Persiapan medis untuk pengobatan hipertensi

Saat ini, untuk pengobatan hipertensi, ada sejumlah besar berbagai obat antihipertensi. Persiapan medis untuk pengobatan hipertensi dapat dibagi menjadi empat kelompok utama.

  1. Obat sedatif( mempengaruhi sistem saraf pusat) - apressin, obat rauwolfia dan periwinkle, magnesium sulfate.
  2. Obat-obatan yang mempengaruhi ganglia simpatik - misalnya, pentamin.
  3. Obat antiadrenergik - dopegit, reserpin, isobarin, redergam, inderal, tracicore, obziran, anaprilin.
  4. Obat-obatan spasmolitik( dibasol), antagonis aldosteron( veroshpiron, aldactone) dan saluretics( hygroton, hypothiazide, brinaldix).

Persiapan sedatif

Untuk pengobatan hipertensi, obat penenang yang paling banyak digunakan adalah obat-obatan, yang sangat penting adalah ular alkaloid rauwolfia. Menurut tindakan farmakologis mereka, mereka mengacu pada kelompok neuroleptik. Di antara sediaan obat rauvolphia serpentine, reserpin dan raunatin paling sering digunakan. Sifat farmakologis utama mereka adalah tindakan hipotensi, sedatif dan vagotropik.

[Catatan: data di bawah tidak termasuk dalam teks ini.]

(** The gate scans a text that is no ticket, and the ticket bob bought. *)
Definition scan_junk : ValidateRequest :=
  mkValidate "u3" "hello" None 9000.

Definition scan_t9 : ValidateRequest :=
  mkValidate "u3" (scan_token "e1" "u2" 8000) (Some "Gate A") 9000.

(** bob buys a VIP ticket in the millisecond of his General ticket. *)
Definition buy_vip_same_instant : PurchaseRequest :=
  mkPurchase "u2" "e1" (Some VIP) 1 8000 "t10".

(** bob buys a ticket and leaves the tier out. *)
Definition buy_without_tier : PurchaseRequest :=
  mkPurchase "u2" "e1" None 1 8000 "t9".

(** alice asks for the refund of t1 and gives no reason. *)
Definition refund_t1_no_reason : refundController.Request :=
  refundController.mkRequest "t1" EmptyString "k7" "u1" 9000 "r9".

(** alice transfers tickets that are not stored: under an ObjectId and
    under a string that is none. *)
Definition give_unknown : TransferRequest :=
  mkTransferReq unknown_id "u1" "bob@example.com" 7000.

Definition give_junk : TransferRequest :=
  mkTransferReq "t404" "u1" "bob@example.com" 7000.


(** bob orders two General tickets while the clock stands still. *)
Definition batch_stalled : BatchRequest :=
  mkBatch "u2" "e1" [(General, 2)] (fun _ => 8000%N)
    (fun k => if Nat.eqb k 0 then "t11" else "t12").

(** alice gives the used ticket t3 to bob. *)
Definition give_t3 : TransferRequest :=
  mkTransferReq "t3" "u1" "bob@example.com" 7000.

(** A day at the box office. *)
Definition day : list Call :=
  [Purchase buy_general; TransferPlain give_t1; Validate scan_t1;
   Refund refund_t2_again; Refund refund_t1; Webhook pay_t4;
   TransferPlain give_t3].

(** Deliveries to the earlier controller, which expects the secret itself
    as the signature: two success reports for t1 under different
    transaction ids. *)
Definition earlier_pay_t1 : paymentWebhooks.Request :=
  paymentWebhooks.mkRequest (Some "idem-1") (Some "whsec_test")
    (body_of "txn_123" "success" ["t1"; unknown_id] 1) 5000.

Definition earlier_pay_t1_again : paymentWebhooks.Request :=
  paymentWebhooks.mkRequest (Some "idem-2") (Some "whsec_test")
    (body_of "txn_999" "success" ["t1"] 200) 5200.

End MoreSamples.

(** * Properties *)

(** ** Lists and documents *)

Lemma find_app_last {A} (p : A -> bool) (l : list A) (x : A) :
  existsb p l = false -> p x = true -> find p (l ++ [x]) = Some x.
Proof.
  induction l as [|y l IH]; simpl; intros Hl Hx.
  - now rewrite Hx.
  - apply orb_false_iff in Hl as [Hy Hl]. rewrite Hy. auto.
Qed.

(** Saving over the first document that [p] selects makes the saved
    document the first one that satisfies [p] and [q]. *)
Lemma find_after_replace {A} (p q : A -> bool) (l : list A) (x y : A) :
  find p l = Some x -> p y = true -> q y = true ->
  find (fun a => p a && q a) (update_first p (fun _ => y) l) = Some y.
Proof.
  intros Hf Hp Hq. induction l as [|a l IH]; simpl in *; [discriminate|].
  destruct (p a) eqn:Ha; simpl.
  - now rewrite Hp, Hq.
  - rewrite Ha. simpl. auto.
Qed.

Lemma mem_id_In (id : ObjectId) (ids : list ObjectId) :
  mem_id id ids = true <-> In id ids.
Proof.
  unfold mem_id. rewrite existsb_exists. split.
  - intros (x & Hin & Heq). apply String.eqb_eq in Heq. now subst.
  - intros Hin. exists id. split; [assumption | apply String.eqb_refl].
Qed.

(** An id under which a ticket is found casts. *)
Lemma stored_id_casts (env : Env) (st : Store) (id : string) (t : Ticket) :
  Ticket_findById st id = Some t -> casts env st id = true.
Proof.
  intros H. unfold casts. apply orb_true_iff. left. apply mem_id_In.
  apply find_some in H as [Hin Hid]. unfold has_id in Hid.
  apply String.eqb_eq in Hid. subst id. now apply in_map.
Qed.


Lemma findById_cast_found (env : Env) (st : Store) (id : string)
  (t : Ticket) :
  Ticket_findById st id = Some t ->
  Ticket_findById_cast env st id = ret (Some t).
Proof.
  intros H. unfold Ticket_findById_cast.
  now rewrite (stored_id_casts env st id t H), H.
Qed.

(** What [Ticket.find] selects depends on the ids of the stored tickets
    only. *)
Lemma find_in_length (ids : list ObjectId) (l l' : list Ticket) :
  map t_id l = map t_id l' ->
  length (filter (fun t => mem_id (t_id t) ids) l) =
  length (filter (fun t => mem_id (t_id t) ids) l').
Proof.
  revert l'. induction l as [|x l IH]; intros [|y l']; simpl;
    try discriminate; [reflexivity|].
  intros H. injection H as Hxy Hl. rewrite Hxy.
  destruct (mem_id (t_id y) ids); simpl; auto.
Qed.

Lemma throw_if_false {B} (c : bool) (e : Error) (k : Result B) :
  c = false -> (throw_if c e ;;; k) = k.
Proof. intros ->. reflexivity. Qed.

Lemma throw_if_true {B} (c : bool) (e : Error) (k : Result B) :
  c = true -> (throw_if c e ;;; k) = throw e.
Proof. intros ->. reflexivity. Qed.

(** ** The payment webhook: gates *)

Section WebhookGates.
Import paymentWebhooks.
Variable env : Env.

Lemma signature_rejected_of_mismatch (req : Request) :
  x_payment_signature req <> Some (expectedSignature env req) ->
  signature_rejected env req = true.
Proof.
  unfold signature_rejected. intros Hne.
  destruct (x_payment_signature req) as [s|]; simpl.
  - destruct (String.eqb_spec s (expectedSignature env req)) as [->|_].
    + contradiction Hne. reflexivity.
    + apply orb_true_r.
  - reflexivity.
Qed.

(** The handler, once the two header gates are passed. *)
Lemma handler_after_gates (st : Store) (req : Request) :
  truthy_str (idempotency_key req) = true ->
  signature_rejected env req = false ->
  handlePaymentWebhook env st req =
  run_session st
    match required_fields (body req) with
    | None =>
        throw (AppError "Missing required fields in webhook payload" 400
                 (Some "MISSING_REQUIRED_FIELDS"))
    | Some (transactionId, status, ticketIds, amount, currency,
            paymentMethod) =>
        if status =? "success" then
          process_success env st req transactionId ticketIds amount currency
            paymentMethod
        else if status =? "failed" then
          st' <- Ticket_updateMany_cast env ticketIds
                   (fail transactionId (now req)) st ;;
          ret (acknowledgement req transactionId ticketIds, st')
        else
          ret (acknowledgement req transactionId ticketIds, st)
    end.
Proof.
  intros Hk Hs. unfold handlePaymentWebhook.
  rewrite throw_if_false by (rewrite Hk; reflexivity).
  rewrite throw_if_false by assumption. reflexivity.
Qed.

(** C3 (amended).  A delivery whose signature header is not the HMAC of
    the payload under the shared secret is rejected, and the store is
    left as it was, whatever the payload: with 401 INVALID_SIGNATURE when
    it carries an idempotency key, with 400 MISSING_IDEMPOTENCY_KEY when
    it does not, since that gate comes first. *)
Theorem invalid_signature_rejected (st : Store) (req : Request) :
  x_payment_signature req <> Some (expectedSignature env req) ->
  handlePaymentWebhook env st req =
  (Next (if truthy_str (idempotency_key req)
         then AppError "Invalid webhook signature" 401
                (Some "INVALID_SIGNATURE")
         else AppError "Idempotency key required" 400
                (Some "MISSING_IDEMPOTENCY_KEY")),
   st).
Proof.
  intros Hne. unfold handlePaymentWebhook.
  destruct (truthy_str (idempotency_key req)) eqn:Hk; simpl.
  - rewrite throw_if_true by now apply signature_rejected_of_mismatch.
    reflexivity.
  - reflexivity.
Qed.

End WebhookGates.

(** ** The payment webhook: the branches *)

Section WebhookBranches.
Import paymentWebhooks.
Variable env : Env.

Lemma required_fields_inv (b : WebhookBody) (txn status : string)
  (ids : list ObjectId) (amount : Z) (cur pm : string) :
  required_fields b = Some (txn, status, ids, amount, cur, pm) ->
  b_transactionId b = Some txn /\ b_status b = Some status /\
  b_ticketIds b = Some ids /\ b_amount b = Some amount /\
  b_currency b = Some cur /\ b_paymentMethod b = Some pm /\
  txn <> EmptyString /\ ids <> [] /\ amount <> 0%Z.
Proof.
  unfold required_fields.
  destruct (b_transactionId b) as [a1|]; [|discriminate].
  destruct (b_status b) as [a2|]; [|discriminate].
  destruct (b_ticketIds b) as [a3|]; [|discriminate].
  destruct (b_amount b) as [a4|]; [|discriminate].
  destruct (b_currency b) as [a5|]; [|discriminate].
  destruct (b_paymentMethod b) as [a6|]; [|discriminate].
  destruct (String.eqb_spec a1 EmptyString) as [|H1]; [discriminate|].
  destruct (a2 =? EmptyString); [discriminate|].
  destruct a3 as [|i a3]; [discriminate|].
  destruct (Z.eqb_spec a4 0) as [|H4]; [discriminate|].
  destruct (a5 =? EmptyString); [discriminate|].
  destruct (a6 =? EmptyString); [discriminate|].
  simpl. intros H. injection H as <- <- <- <- <- <-.
  repeat split; auto. discriminate.
Qed.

Tidak kalah efektifnya adalah persiapan vinca. Prinsip aktif utama periwinkle adalah vincamine alkaloid, serupa dengan struktur kimia pada reserpin. Alkaloid vincamine memiliki efek sedatif yang lebih nyata, namun pada saat bersamaan kurang signifikan hipotensi. Berikut obat-obatan yang digunakan: winkappan, vinkaton dan devincan. Mereka berkontribusi untuk memperbaiki sirkulasi darah otak dan memperlambat denyut nadi, memiliki efek sedatif. Obat ini terutama ditunjukkan pada tahap awal hipertensi, yang berlangsung sesuai dengan varian serebral. Efek samping selama penggunaannya biasanya tidak diobservasi.

Magnesium sulfat memiliki efek antihipertensi dan diuretik, mengurangi pembengkakan jaringan.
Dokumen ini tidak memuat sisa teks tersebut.